Because the read touches only catalog views, its latency is independent of table size — a 10-row table and a 10-billion-row table cost the same.

Step 3 — Diff live schema against the contract with a tolerance policy

The diff is a pure function: contract in, live schema in, structured report out. Tolerance rules distinguish drift that can proceed (nullable widening, precision increase) from drift that must halt the run (missing column, type change, tz stripping, precision loss).

python

@dataclass
class SchemaDiffReport:
    status: GateStatus = GateStatus.PASS
    contract_version: str = ""
    missing_columns: List[str] = field(default_factory=list)
    unexpected_columns: List[str] = field(default_factory=list)
    type_mismatches: List[Dict[str, str]] = field(default_factory=list)
    nullability_violations: List[str] = field(default_factory=list)
    precision_drifts: List[str] = field(default_factory=list)
    message: str = ""


@dataclass(frozen=True)
class TolerancePolicy:
    allow_nullable_widening: bool = True     # live nullable, contract required -> WARN
    allow_precision_increase: bool = True    # live scale >= contract scale -> WARN
    allow_reordering: bool = True            # honoured only when strict_order is False


def diff_schema(
    contract: SchemaContract,
    live: List[ColumnContract],
    policy: TolerancePolicy = TolerancePolicy(),
) -> SchemaDiffReport:
    """Compare a live schema against the contract. Pure, deterministic, no I/O."""
    report = SchemaDiffReport(contract_version=contract.version)
    live_by_name = {c.name: c for c in live}
    contract_names = {c.name for c in contract.columns}

    report.missing_columns = sorted(contract_names - live_by_name.keys())
    report.unexpected_columns = sorted(live_by_name.keys() - contract_names)
    if report.missing_columns:
        report.status = GateStatus.FAIL

    if contract.strict_order:
        live_order = [c.name for c in live if c.name in contract_names]
        contract_order = [c.name for c in contract.columns if c.name in live_by_name]
        if live_order != contract_order:
            report.status = GateStatus.FAIL
            report.message = "Column ordering violates strict_order contract."

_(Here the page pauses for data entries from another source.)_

(** * django-encrypted-fields: the encrypted model fields, embedded in Rocq

    Shallow embedding of [src/django_encrypted_fields/models.py]:
    the key ring of [BaseEncryptedField] ([_encrypt], [_decrypt]), the
    [EncryptedTextField] and the [EncryptedJSONField] with its recursive
    selective traversal.  Python values are a tagged tree; exceptions are
    an error result; the Fernet primitive, the UTF-8 codec and the [json]
    module are an interface ([Runtime]); what a theorem assumes of them is
    among its premises, and holds of the reference instance the theorems
    are applied to at the end.  The traversal is given twice: on trees,
    and on a heap of dict and list objects, with a proof that the two
    agree. *)

From Stdlib Require Import ZArith Strings.Byte Strings.Ascii.
From stdpp Require Import base option list strings gmap countable.

Local Open Scope string_scope.
Local Open Scope list_scope.

(** ** Python values *)

(** The JSON-like values the field receives.  A [dict] is kept as its
    list of items in insertion order (the order [dict.items()] and
    [json.dumps] follow); a well-formed dict has no repeated key
    ([wf_value]).  A float is carried by its IEEE-754 bits: the code never
    computes with it. *)
Unset Elimination Schemes.
Inductive value : Type :=
  | VNone
  | VBool (b : bool)
  | VInt (z : Z)
  | VFloat (bits : Z)
  | VStr (s : string)
  | VList (elems : list value)
  | VDict (items : list (string * value)).
Set Elimination Schemes.

Definition bytes : Type := list byte.

(** [isinstance(value, str)], [isinstance(value, dict)],
    [isinstance(value, list)]. *)
Definition isinstance_str (v : value) : bool :=
  match v with VStr _ => true | _ => false end.

Definition isinstance_dict (v : value) : bool :=
  match v with VDict _ => true | _ => false end.

Definition isinstance_list (v : value) : bool :=
  match v with VList _ => true | _ => false end.

Definition is_None (v : value) : bool :=
  match v with VNone => true | _ => false end.

(** A scalar is a value that is neither a mapping nor a sequence. *)
Definition is_scalar (v : value) : bool :=
  negb (isinstance_dict v || isinstance_list v).

(** What [_encrypt] and [_decrypt] can be handed: a value, or a [str]
    that has no UTF-8 encoding because it holds a lone surrogate (a [str]
    such as ["\ud800"]).  The strings of [value] are the ones UTF-8
    encodes. *)
Inductive argument : Type :=
  | Json (v : value)
  | StrLoneSurrogate.

Coercion Json : value >-> argument.

(** No key occurs twice in a dict, at any depth. *)
Fixpoint wf_value (v : value) : bool :=
  match v with
  | VList elems => forallb wf_value elems
  | VDict items =>
      bool_decide (NoDup (map fst items))
      && (fix wf_items (l : list (string * value)) : bool :=
            match l with
            | [] => true
            | (_, field) :: rest => wf_value field && wf_items rest
            end) items
  | _ => true
  end.

(** The nesting depth of a value. *)
Fixpoint depth (v : value) : nat :=
  match v with
  | VList elems => S (foldr (fun x d => depth x `max` d) 0 elems)
  | VDict items =>
      S ((fix go (l : list (string * value)) : nat :=
            match l with
            | [] => 0
            | (_, field) :: rest => depth field `max` go rest
            end) items)
  | _ => 0
  end.

(** ** Exceptions *)

(** The exception classes the code can raise.  [JSONDecodeError],
    [UnicodeDecodeError] and [UnicodeEncodeError] are subclasses of
    [ValueError] in Python; they are kept apart here, as the kinds they
    are reported as. *)
Inductive exn : Type :=
  | ValueError (msg : string)
  | TypeError
  | IndexError
  | UnicodeDecodeError
  | UnicodeEncodeError
  | JSONDecodeError
  | RecursionError.

Inductive result (A : Type) : Type :=
  | Ok (a : A)
  | Raise (e : exn).
Arguments Ok {A} a.
Arguments Raise {A} e.

(** The three error kinds of the specification, as the code raises them. *)
Definition DecryptionFailed : exn :=
  ValueError "Decryption failed for all provided keys.".

Definition InvalidPolicy_both : exn :=
  ValueError "Cannot specify both `target_fields` and `encrypt_all`.".

Definition InvalidPolicy_neither : exn :=
  ValueError "Must specify either `target_fields` or `encrypt_all`.".

Definition is_InvalidPolicy (e : exn) : Prop :=
  e = InvalidPolicy_both \/ e = InvalidPolicy_neither.

Definition DeserializationError : exn := JSONDecodeError.

Definition specified_error (e : exn) : Prop :=
  is_InvalidPolicy e \/ e = DecryptionFailed \/ e = DeserializationError.

(** ** The runtime the fields call into *)

(** [cryptography.fernet.Fernet], [bytes(s, "utf-8")] / [.decode("utf-8")]
    and [json.dumps] / [json.loads].  A Fernet token depends on the clock
    and on a fresh IV: [fernet_encrypt k n] is the token the [n]-th call to
    [encrypt] of the process produces.  [fernet_decrypt] answers [None]
    for [InvalidToken], [bytes_decode] for [UnicodeDecodeError],
    [json_loads] for [JSONDecodeError]. *)
Class Runtime : Type := {
  Key : Type;
  fernet_encrypt : Key -> nat -> bytes -> bytes;
  fernet_decrypt : Key -> bytes -> option bytes;
  str_encode : string -> bytes;
  bytes_decode : bytes -> option string;
  json_dumps : value -> string;
  json_loads : string -> option value
}.

(** ** Effects: the calls made, in order *)

Inductive event `{Runtime} : Type :=
  | EvEncrypt (k : Key) (plaintext : bytes)
  | EvDecrypt (k : Key) (token : bytes)
  | EvDumps (v : value)
  | EvLoads (s : string).

(** The world a call runs in: how many tokens were issued so far, and the
    runtime calls made so far, oldest first. *)
Record world `{Runtime} : Type := World {
  clock : nat;
  trace : list event
}.

(** Computations over a state [S] that return or raise. *)
Definition ST (S A : Type) : Type := S -> result A * S.

Definition ret {S A} (a : A) : ST S A := fun st => (Ok a, st).

Definition raise {S A} (e : exn) : ST S A := fun st => (Raise e, st).

Definition bind {S A B} (m : ST S A) (f : A -> ST S B) : ST S B :=
  fun st =>
    match m st with
    | (Ok a, st') => f a st'
    | (Raise e, st') => (Raise e, st')
    end.

Definition M `{Runtime} (A : Type) : Type := ST world A.

Notation "'let!' x ':=' m 'in' k" := (bind m (fun x => k))
  (at level 10, x name, m at level 100, k at level 200).

Definition emit `{Runtime} (ev : event) : M unit :=
  fun w => (Ok tt, World _ (clock w) (trace w ++ [ev])).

    for expected in contract.columns:
        actual = live_by_name.get(expected.name)
        if actual is None:
            continue

        if actual.dtype != expected.dtype:
            report.type_mismatches.append(
                {"column": expected.name, "expected": expected.dtype, "actual": actual.dtype}
            )
            report.status = GateStatus.FAIL  # type change is always breaking

        # Nullability: live allowing NULL where the contract requires a value.
        if actual.nullable and not expected.nullable:
            if policy.allow_nullable_widening:
                report.nullability_violations.append(f"{expected.name} (widened to nullable)")
                report.status = max(report.status, GateStatus.WARN, key=_severity)
            else:
                report.nullability_violations.append(f"{expected.name} (nullable not permitted)")
                report.status = GateStatus.FAIL

        # Precision/scale drift on decimals.
        if expected.scale is not None and actual.scale is not None:
            if actual.scale < expected.scale:
                report.precision_drifts.append(f"{expected.name} (scale {actual.scale} < {expected.scale})")
                report.status = GateStatus.FAIL  # precision loss truncates silently
            elif actual.scale > expected.scale and policy.allow_precision_increase:
                report.precision_drifts.append(f"{expected.name} (scale widened)")
                report.status = max(report.status, GateStatus.WARN, key=_severity)

    if not report.message:
        report.message = {
            GateStatus.PASS: "Schema contract validated.",
            GateStatus.WARN: "Non-breaking drift detected; proceeding with telemetry.",
            GateStatus.FAIL: "Schema contract violated; halting pipeline.",
        }[report.status]
    return report


_SEVERITY = {GateStatus.PASS: 0, GateStatus.WARN: 1, GateStatus.FAIL: 2}


def _severity(s: GateStatus) -> int:
    return _SEVERITY[s]

Assert that a widened-nullable column warns but does not fail, while a type change fails — the two decisions that route the run:

python

contract = SchemaContract(
    version="v3",
    columns=[
        ColumnContract("id", "INT64", nullable=False),
        ColumnContract("amount", "DECIMAL", nullable=False, scale=2),
    ],
)
live_ok = [ColumnContract("id", "INT64", True), ColumnContract("amount", "DECIMAL", False, scale=2)]
live_bad = [ColumnContract("id", "STRING", False), ColumnContract("amount", "DECIMAL", False, scale=2)]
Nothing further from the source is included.